A.J. Ellis simply walks into Mordor. (Fact courtesy of @andrewjfaris)
A.J. Ellis follows in his own footsteps.
A.J. Ellis acquired his superhuman strike zone awareness while on a spring training field trip to Alcor where he was bitten by the radioactive dismembered head of Ted Williams.
A.J. Ellis is taking his talents to first base.
A.J. Ellis smells like team spirit.
In the future, the phrase “You are off base” will be replaced by “You sir, are no A.J. Ellis.” (Fact courtesy of @andresmloera)
Rocky Balboa has the eye of the tiger. The tiger has the eye of A.J. Ellis.
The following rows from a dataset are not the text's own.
(* ===== verification/ResourceUsage.v ===== *)
(** * ResourceUsage: resource-usage.c

    Reading a field of /proc/self/status for the log.  The contents of the file
    are an argument, [None] when it cannot be opened, and so is what the
    uninitialised line buffer holds at first. *)
From Stdlib Require Import Ascii String.
From stdpp Require Import prelude strings.
From S2P Require Import Prelude CMonad CString SecretCode SecretCodeRefine.

Definition LINE_MAX_LEN : Z := 128.

(** [strlen]: undefined without a NUL. *)
Definition strlen {S} (buf : list ascii) : C S Z :=
  if bool_decide (NUL ∈ buf) then mret (Z.of_nat (length (cstr buf))) else ub.

(** [*line < '0' || *line > '9'] *)
Definition not_digit (c : ascii) : bool := negb (is_digit c).

(** [p] is how far the pointer [line] was moved. *)
Definition parse_proc_self_status_line {S} (line : list ascii) : C S Z :=
  i ← strlen line;
  p ← iter (Datatypes.S (length line)) (λ p,
    c ← at_index line p;
    if not_digit c then mret (inl (p + 1)) else mret (inr p)) 0;
  line ← set_index line (p + (i - 3)) NUL;
  if bool_decide (NUL ∈ drop (Z.to_nat p) line) then atoi (cstr (drop (Z.to_nat p) line)) else ub.

(** [fgets] into the buffer: the rest of the buffer keeps its contents. *)
Definition fill_line (line buf : list ascii) : list ascii := line ++ NUL :: drop (length line + 1) buf.

(** One round of the loop over the lines of the file. *)
Definition status_round {S} (field : list ascii) (l : list ascii * list ascii) :
    C S ((list ascii * list ascii) + Z) :=
  let '(text, line) := l in
  match fgets (Z.to_nat LINE_MAX_LEN) text with
  | None => mret (inr (-1))
  | Some (l, rest) =>
      let line := fill_line l line in
      if strncmp_eq (length field) line field then
        value ← parse_proc_self_status_line line;
        mret (inr value)
      else mret (inl (rest, line))
  end.

(** The loop over the lines of the file; every round reads at least a character. *)
Definition get_proc_self_status_info {S} (file : option (list ascii)) (line : list ascii)
    (field : list ascii) : C S Z :=
  match file with
  | None => ub
  | Some text =>
      iter (Datatypes.S (length text)) (status_round field) (text, line)
  end.

(** ** Parsing a line *)
Section parse.
Context {S : Type}.
Implicit Types s : S.

Lemma wp_at_nat {A} (a : list A) (i : nat) x (Q : A → S → Prop) s :
  a !! i = Some x → Q x s → wp (at_index a (Z.of_nat i)) Q s.
Proof. intros Hx HQ. eapply wp_at_index; [lia|by rewrite Nat2Z.id|done]. Qed.

(** The pointer stops at the first digit. *)
Lemma wp_first_digit line pre c post (Q : Z → S → Prop) s fuel :
  line = pre ++ c :: post → Forall (λ x, is_digit x = false) pre → is_digit c = true → (length pre < fuel)%nat →
  Q (Z.of_nat (length pre)) s →
  wp (iter fuel (λ p,
    x ← at_index line p;
    if not_digit x then mret (inl (p + 1)) else mret (inr p)) 0) Q s.
Proof.
  intros -> Hpre Hc Hf HQ.
  apply (wp_iter_idx (λ k p s', s' = s ∧ ∃ i, p = Z.of_nat i ∧ (i + k = length pre)%nat))
    with (k := length pre); [|split; [done|by exists 0%nat]|done].
  intros k p s' (-> & i & -> & Hi). apply wp_bind.
  destruct (decide (i < length pre)%nat) as [Hlt|Hge].
  - destruct (lookup_lt_is_Some_2 pre i Hlt) as [x Hx].
    eapply wp_at_nat; [by rewrite lookup_app_l|]. rewrite Forall_forall in Hpre. unfold not_digit.
    rewrite (Hpre x) by (by eapply list_elem_of_lookup_2). apply wp_ret. cbn beta iota.
    exists (k - 1)%nat. split; [lia|]. split; [done|]. exists (Datatypes.S i). lia.
  - assert (i = length pre) as -> by lia.
    eapply wp_at_nat; [by rewrite lookup_app_r, Nat.sub_diag by lia|]. unfold not_digit. rewrite Hc.
    by apply wp_ret.
Qed.

(** A line with a number: text without digits, the number, and what follows it.
    The NUL is written [length pre] places past the last three characters of the
    line: behind the number, and in the buffer when that is long enough. *)
Lemma wp_status_line pre n unit rest (Q : Z → S → Prop) s :
  Forall (λ x, is_digit x = false) pre → NUL ∉ pre → 0 ≤ n ≤ INT_MAX → NUL ∉ unit →
  match unit with [] => True | c :: _ => is_digit c = false end →
  (3 ≤ length pre)%nat → (length pre ≤ length rest + 3)%nat → Q n s →
  wp (parse_proc_self_status_line (pre ++ print_d n ++ unit ++ NUL :: rest)) Q s.
Proof.
  intros Hpre Hn0 Hn Hn1 Hu Hlp Hroom HQ.
  assert (NUL ∉ print_d n) as Hnd.
  { unfold print_d. rewrite (proj2 (Z.ltb_ge n 0)) by lia. intros Hin.
    pose proof (dec_digits_digits 10 n [] ltac:(lia) (Forall_nil_2 _)) as Hd.
    rewrite Forall_forall in Hd. by specialize (Hd _ Hin). }
  assert (cstr (pre ++ print_d n ++ unit ++ NUL :: rest) = pre ++ print_d n ++ unit) as Hstr.
  { rewrite !app_assoc. apply cstr_app_NUL. rewrite !not_elem_of_app. tauto. }
  unfold parse_proc_self_status_line. apply wp_bind. unfold strlen.
  rewrite bool_decide_true, Hstr by (rewrite !elem_of_app, elem_of_cons; tauto). apply wp_ret, wp_bind.
  assert (∃ c ds, print_d n = c :: ds ∧ is_digit c = true) as (c & ds & Hpd & Hc).
  { unfold print_d. rewrite (proj2 (Z.ltb_ge n 0)) by lia.
    pose proof (dec_digits_digits 10 n [] ltac:(lia) (Forall_nil_2 _)) as Hd.
    destruct (dec_digits_cons 9 n []) as (c & ds & E). rewrite E in *.
    apply Forall_cons in Hd as [? _]. eauto. }
  set (line := pre ++ print_d n ++ unit ++ NUL :: rest).
  assert (line = pre ++ c :: ds ++ unit ++ NUL :: rest) as Hline by (unfold line; by rewrite Hpd).
  apply (wp_first_digit _ _ _ _ _ _ _ Hline); [done|done|rewrite Hline, length_app; lia|]. apply wp_bind.
  set (k := (length pre - 3)%nat).
  assert (Z.of_nat (length pre) + (Z.of_nat (length (pre ++ print_d n ++ unit)) - 3) =
    Z.of_nat (length (pre ++ print_d n ++ unit) + k)) as -> by (rewrite !length_app; unfold k; lia).
  assert (Hll : length line = (length (pre ++ print_d n ++ unit) + 1 + length rest)%nat).
  { unfold line. rewrite !length_app. simpl. lia. }
  unfold set_index. rewrite bool_decide_true by lia. apply wp_ret. rewrite !Nat2Z.id.
  assert (<[(length (pre ++ print_d n ++ unit) + k)%nat := NUL]> line =
    pre ++ (print_d n ++ unit) ++ <[k := NUL]> (NUL :: rest)) as ->.
  { assert (line = (pre ++ print_d n ++ unit) ++ NUL :: rest) as -> by (unfold line; by rewrite <- !app_assoc).
    by rewrite insert_app_r, <- !app_assoc. }
  rewrite drop_app_length.
  assert (∃ rest', <[k := NUL]> (NUL :: rest) = NUL :: rest') as [rest' ->] by (destruct k; simpl; eauto).
  rewrite bool_decide_true by (rewrite !elem_of_app, elem_of_cons; tauto).
  rewrite cstr_app_NUL by (rewrite not_elem_of_app; tauto). unfold atoi.
  rewrite atoi_print by (lia || done). by apply wp_chk; [lia|].
Qed.

(** A number that starts too late in the line makes the write go past the end of
    the buffer. *)
Lemma parse_line_overflow pre c post s :
  Forall (λ x, is_digit x = false) pre → NUL ∉ pre → is_digit c = true → NUL ∈ post →
  (length pre + length (cstr (pre ++ c :: post)) - 3 ≥ length (pre ++ c :: post))%nat →
  parse_proc_self_status_line (pre ++ c :: post) s = UB.
Proof.
  intros Hpre Hn0 Hc Hn1 Hlong. unfold parse_proc_self_status_line, strlen.
  rewrite bool_decide_true by (rewrite elem_of_app, elem_of_cons; tauto).
  erewrite run_bind by done. destruct (proj1 (wp_run _ _ _)
    (wp_first_digit _ pre c post (λ p s', p = Z.of_nat (length pre) ∧ s' = s) s (Datatypes.S (length (pre ++ c :: post)))
      eq_refl Hpre Hc ltac:(rewrite length_app; lia) (conj eq_refl eq_refl))) as (p & s' & Hrun & -> & ->).
  erewrite run_bind by exact Hrun. apply run_bind_ub. unfold set_index.
  by rewrite bool_decide_false by lia.
Qed.
End parse.

(** ** Finding the field *)
Section status.
Context {S : Type}.
Implicit Types s : S.

(** A line of the file that fits in the buffer. *)
Definition plain_line (l : list ascii) : Prop := NEWLINE ∉ l ∧ NUL ∉ l ∧ (length l ≤ 126)%nat.

Lemma fill_line_length l buf : (length l < length buf)%nat → length (fill_line l buf) = length buf.
Proof. intros Hl. unfold fill_line. rewrite length_app. simpl. rewrite length_drop. lia. Qed.

Lemma prefix_line (field l rest : list ascii) :
  NEWLINE ∉ field → field `prefix_of` (l ++ NEWLINE :: rest) ↔ field `prefix_of` l.
Proof.
  intros Hf. split; [|intros [k ->]; exists (k ++ NEWLINE :: rest); by rewrite app_assoc].
  revert l. induction field as [|x f IH]; intros l; [intros; apply prefix_nil|].
  apply not_elem_of_cons in Hf as [Hx Hf]. destruct l as [|y l]; simpl.
  - intros H%prefix_cons_inv_1. congruence.
  - intros H. pose proof H as ->%prefix_cons_inv_1. apply prefix_cons, IH; [done|].
    by apply prefix_cons_inv_2 in H.
Qed.

Lemma fill_prefix (field l buf : list ascii) :
  NEWLINE ∉ field → field `prefix_of` fill_line (l ++ [NEWLINE]) buf ↔ field `prefix_of` l.
Proof. intros Hf. unfold fill_line. rewrite <- app_assoc. by apply prefix_line. Qed.

Lemma wp_status before field text line fuel (Q : Z → S → Prop) s :
  Forall plain_line before → Forall (λ l, ¬ field `prefix_of` l) before →
  NEWLINE ∉ field → NUL ∉ field → length line = 128%nat → (length (unlines before) < fuel)%nat →
  (∀ line' fuel', length line' = 128%nat → (fuel' + length (unlines before) >= fuel)%nat →
     wp (iter fuel' (status_round field) (text, line')) Q s) →
  wp (iter fuel (status_round field) (unlines before ++ text, line)) Q s.
Proof.
  intros Hpl Hnp Hf1 Hf2. revert line fuel. induction before as [|l before IH]; intros line fuel Hlen Hfu HQ.
  { apply HQ; [done|lia]. }
  apply Forall_cons in Hpl as [(Hl1 & Hl2 & Hl3) Hpl], Hnp as [Hp Hnp].
  unfold unlines in Hfu. cbn [fmap list_fmap concat] in Hfu. rewrite !length_app in Hfu. simpl in Hfu.
  destruct fuel as [|fuel]; [lia|]. apply wp_bind. unfold status_round at 1.
  unfold unlines. cbn [fmap list_fmap concat]. rewrite <- !app_assoc. cbn [app].
  rewrite fgets_line by (done || (change (Z.to_nat LINE_MAX_LEN) with 128%nat; lia)).
  cbv beta iota zeta. rewrite strncmp_prefix by done.
  rewrite bool_decide_false by (by rewrite fill_prefix). apply wp_ret. cbv beta iota.
  apply IH; [done|done|rewrite fill_line_length; [done|rewrite length_app; simpl; lia]|unfold unlines; lia|].
  intros line' fuel' Hl' Hfu'. apply HQ; [done|]. unfold unlines in *. cbn [fmap list_fmap concat].
  rewrite !length_app. simpl. lia.
Qed.

(** The field is there. *)
Lemma wp_status_found before field sep n unit after line (Q : Z → S → Prop) s :
  Forall plain_line before → Forall (λ l, ¬ field `prefix_of` l) before →
  let pre := field ++ sep in let l := pre ++ print_d n ++ unit in
  plain_line l → Forall (λ x, is_digit x = false) pre →
  match unit with [] => True | c :: _ => is_digit c = false end →
  0 ≤ n ≤ INT_MAX → (3 ≤ length pre)%nat → (length pre + length l ≤ 129)%nat →
  length line = 128%nat → Q n s →
  wp (get_proc_self_status_info (Some (unlines before ++ l ++ NEWLINE :: after)) line field) Q s.
Proof.
  intros Hpl Hnp pre l (Hl1 & Hl2 & Hl3) Hpre Hu Hn Hlp Hlong Hlen HQ.
  pose proof Hl1 as Hl1'. unfold l, pre in Hl1', Hl2. rewrite !not_elem_of_app in Hl1', Hl2.
  destruct Hl1' as ((Hf1 & _) & _), Hl2 as ((Hf2 & Hs2) & _ & Hu2).
  apply wp_status; [done..|rewrite length_app; lia|].
  intros line' fuel' Hl' Hfu. destruct fuel' as [|fuel']; [rewrite !length_app in Hfu; simpl in Hfu; lia|].
  apply wp_bind. unfold status_round.
  rewrite fgets_line; [|done|change (Z.to_nat LINE_MAX_LEN) with 128%nat; simpl; lia].
  cbv beta iota zeta. rewrite strncmp_prefix by done. rewrite bool_decide_true; last first.
  { apply fill_prefix; [done|]. exists (sep ++ print_d n ++ unit). unfold l, pre. by rewrite <- app_assoc. }
  apply wp_bind. assert (fill_line (l ++ [NEWLINE]) line' =
    pre ++ print_d n ++ (unit ++ [NEWLINE]) ++ NUL :: drop (length l + 2) line') as ->.
  { unfold fill_line. rewrite length_app. cbn [length]. rewrite <- Nat.add_assoc. unfold l. by rewrite <- !app_assoc. }
  apply wp_status_line; try done.
  - unfold pre. rewrite not_elem_of_app. done.
  - rewrite not_elem_of_app. split; [done|]. by apply (bool_decide_unpack _).
  - by destruct unit.
  - rewrite length_drop. lia.
Qed.

(** The field is not there. *)
Lemma wp_status_missing before field line (Q : Z → S → Prop) s :
  Forall plain_line before → Forall (λ l, ¬ field `prefix_of` l) before →
  NEWLINE ∉ field → NUL ∉ field → length line = 128%nat → Q (-1) s →
  wp (get_proc_self_status_info (Some (unlines before)) line field) Q s.
Proof.
  intros Hpl Hnp Hf1 Hf2 Hlen HQ. unfold get_proc_self_status_info.
  assert (H : wp (iter (Datatypes.S (length (unlines before))) (status_round field)
    (unlines before ++ [], line)) Q s); [|by rewrite app_nil_r in H].
  apply wp_status; [done..|lia|]. intros line' fuel' Hl' Hfu. destruct fuel' as [|fuel']; [lia|].
  apply wp_bind. by apply wp_ret, wp_ret.
Qed.

(** What the status file gives for a field, told from the text of the file alone:
    in the first line that starts with the field, the number that follows a text
    without digits; [-1] when no line starts with it. *)
Definition status_gives (text field : list ascii) (n : Z) : Prop :=
  (∃ before sep unit after,
    text = unlines before ++ (field ++ sep ++ print_d n ++ unit) ++ NEWLINE :: after ∧
    Forall plain_line before ∧ Forall (λ l, ¬ field `prefix_of` l) before ∧
    plain_line (field ++ sep ++ print_d n ++ unit) ∧ Forall (λ x, is_digit x = false) (field ++ sep) ∧
    match unit with [] => True | c :: _ => is_digit c = false end ∧ 0 ≤ n ≤ INT_MAX ∧
    (3 ≤ length (field ++ sep))%nat ∧
    (length (field ++ sep) + length (field ++ sep ++ print_d n ++ unit) ≤ 129)%nat) ∨
  (∃ lines, text = unlines lines ∧ Forall plain_line lines ∧ Forall (λ l, ¬ field `prefix_of` l) lines ∧
    NEWLINE ∉ field ∧ NUL ∉ field ∧ n = -1).

Lemma wp_status_gives text field n line (Q : Z → S → Prop) s :
  status_gives text field n → length line = 128%nat → Q n s →
  wp (get_proc_self_status_info (Some text) line field) Q s.
Proof.
  intros [(before & sep & unit & after & -> & Hpl & Hnp & Hl & Hd & Hu & Hn & H3 & Hlong)
    |(lines & -> & Hpl & Hnp & Hf1 & Hf2 & ->)] Hlen HQ; [|by apply wp_status_missing].
  rewrite app_assoc in Hl. rewrite (app_assoc field sep) in Hlong. rewrite (app_assoc field sep).
  by apply wp_status_found.
Qed.
End status.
A.J. Ellis was tried for murdering a baseball, but walked on a technicality.
When A.J. Ellis argues balls and strikes with the umpire, he wins. (Fact courtesy of @matthewcourt)
A great at bat for A.J. Ellis results in the pitcher succumbing to exhaustion and begging for the sweet relief of death.
A good at bat for A.J. Ellis often results in the pitcher’s arm falling off. (Fact courtesy of @I_Alivandi)
The U.S. Geological Survey has attributed increased seismic activity in the Greater Los Angeles Area to “A.J. Ellis totally rocking our collective socks off.”
A.J. Ellis doesn’t have to snatch victory from the jaws of defeat. Defeat takes one look at A.J. Ellis and spits it out.